## What you have to do
Pull out every line below containing the word "payload".

Records to use below:

(** * asyncssh stream sessions: a shallow embedding of [asyncssh/stream.py]

    The development models [SSHStreamSession] (receive queues, the read
    waiter slots, the drain waiters, the watermark accounting) together
    with the coroutines [read], [readline] and [drain].

    - A session is a record holding the attributes of the Python object.
      The two dicts [_recv_buf] and [_read_waiter] are finite maps keyed by
      datatype.  asyncio futures live in a store [futures]; a future is
      named by its index in the store.  Calls made on the channel
      ([pause_reading], [resume_reading]) are appended to [chan_calls].
    - Methods are computations in a state-and-exception monad [M]: a Python
      exception leaves the mutations made before it in place.
    - A coroutine runs until it returns, raises, or parks on
      [yield from waiter]; a parked coroutine is a [frame] holding its local
      variables.  The body of each [while True] iteration is one "pass".
    - The event loop is a transition system over sessions and tasks. *)

From Stdlib Require Import ZArith Lia Strings.Byte.
From stdpp Require Import base option list gmap fin_maps.

Open Scope Z_scope.

(** Datatype tags: [None] is the primary stream (Python [None]), [Some c] an
    extended data type code such as [EXTENDED_DATA_STDERR]. *)
Abbreviation datatype := (option N).

(** An asyncio future is named by its position in the store. *)
Abbreviation future := nat.

Inductive fstate := Pending | Done | Cancelled.

Inductive chan_call := pause_reading | resume_reading.

(** [len(x)] as a Python integer. *)
Definition len {A : Type} (l : list A) : Z := Z.of_nat (length l).

Section Stream.

(** [U] is the unit of payload: a byte when the channel has no encoding, a
    character when it has one.  [sep] is the line separator of that mode
    ([b'\n'] or ['\n']). *)
Context {U : Type} {Ueq : EqDecision U} (sep : U).

(** Python exceptions that the module raises or passes on.  The exception
    objects that the channel hands to [connection_lost] are named by a code;
    [ChannelError code] is such an object being raised. *)
Inductive exn :=
| KeyError (k : datatype)
| RuntimeError
| IncompleteReadError (partial : list U) (expected : Z)
| BrokenPipeError
| InvalidStateError
| CancelledError
| ChannelError (code : N).

(** An entry of a receive queue: a chunk of payload, or an exception object
    of the channel ([isinstance(recv_buf[0], Exception)]). *)
Inductive item :=
| Data (d : list U)
| Exc (code : N).

Record session := mk_session {
  _limit : Z;
  _exception : option N;
  _eof_received : bool;
  _connection_lost : bool;
  _recv_buf : gmap datatype (list item);
  _recv_buf_len : Z;
  _read_waiter : gmap datatype (option future);
  _write_paused : bool;
  _drain_waiters : list future;
  futures : list fstate;
  chan_calls : list chan_call
}.

Definition set_exception (v : option N) (s : session) : session :=
  mk_session (_limit s) v (_eof_received s) (_connection_lost s) (_recv_buf s)
    (_recv_buf_len s) (_read_waiter s) (_write_paused s) (_drain_waiters s)
    (futures s) (chan_calls s).

Definition set_eof_received (v : bool) (s : session) : session :=
  mk_session (_limit s) (_exception s) v (_connection_lost s) (_recv_buf s)
    (_recv_buf_len s) (_read_waiter s) (_write_paused s) (_drain_waiters s)
    (futures s) (chan_calls s).

Definition set_connection_lost (v : bool) (s : session) : session :=
  mk_session (_limit s) (_exception s) (_eof_received s) v (_recv_buf s)
    (_recv_buf_len s) (_read_waiter s) (_write_paused s) (_drain_waiters s)
    (futures s) (chan_calls s).

Definition set_recv_buf (v : gmap datatype (list item)) (s : session) : session :=
  mk_session (_limit s) (_exception s) (_eof_received s) (_connection_lost s) v
    (_recv_buf_len s) (_read_waiter s) (_write_paused s) (_drain_waiters s)
    (futures s) (chan_calls s).

Definition set_recv_buf_len (v : Z) (s : session) : session :=
  mk_session (_limit s) (_exception s) (_eof_received s) (_connection_lost s)
    (_recv_buf s) v (_read_waiter s) (_write_paused s) (_drain_waiters s)
    (futures s) (chan_calls s).

Definition set_read_waiter (v : gmap datatype (option future)) (s : session) : session :=
  mk_session (_limit s) (_exception s) (_eof_received s) (_connection_lost s)
    (_recv_buf s) (_recv_buf_len s) v (_write_paused s) (_drain_waiters s)
    (futures s) (chan_calls s).

Definition set_write_paused (v : bool) (s : session) : session :=
  mk_session (_limit s) (_exception s) (_eof_received s) (_connection_lost s)
    (_recv_buf s) (_recv_buf_len s) (_read_waiter s) v (_drain_waiters s)
    (futures s) (chan_calls s).

Definition set_drain_waiters (v : list future) (s : session) : session :=
  mk_session (_limit s) (_exception s) (_eof_received s) (_connection_lost s)
    (_recv_buf s) (_recv_buf_len s) (_read_waiter s) (_write_paused s) v
    (futures s) (chan_calls s).

Definition set_futures (v : list fstate) (s : session) : session :=
  mk_session (_limit s) (_exception s) (_eof_received s) (_connection_lost s)
    (_recv_buf s) (_recv_buf_len s) (_read_waiter s) (_write_paused s)
    (_drain_waiters s) v (chan_calls s).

End of Records to use.

## Your solution
(** [U] is the unit of payload: a byte when the channel has no encoding, a
(** An entry of a receive queue: a chunk of payload, or an exception object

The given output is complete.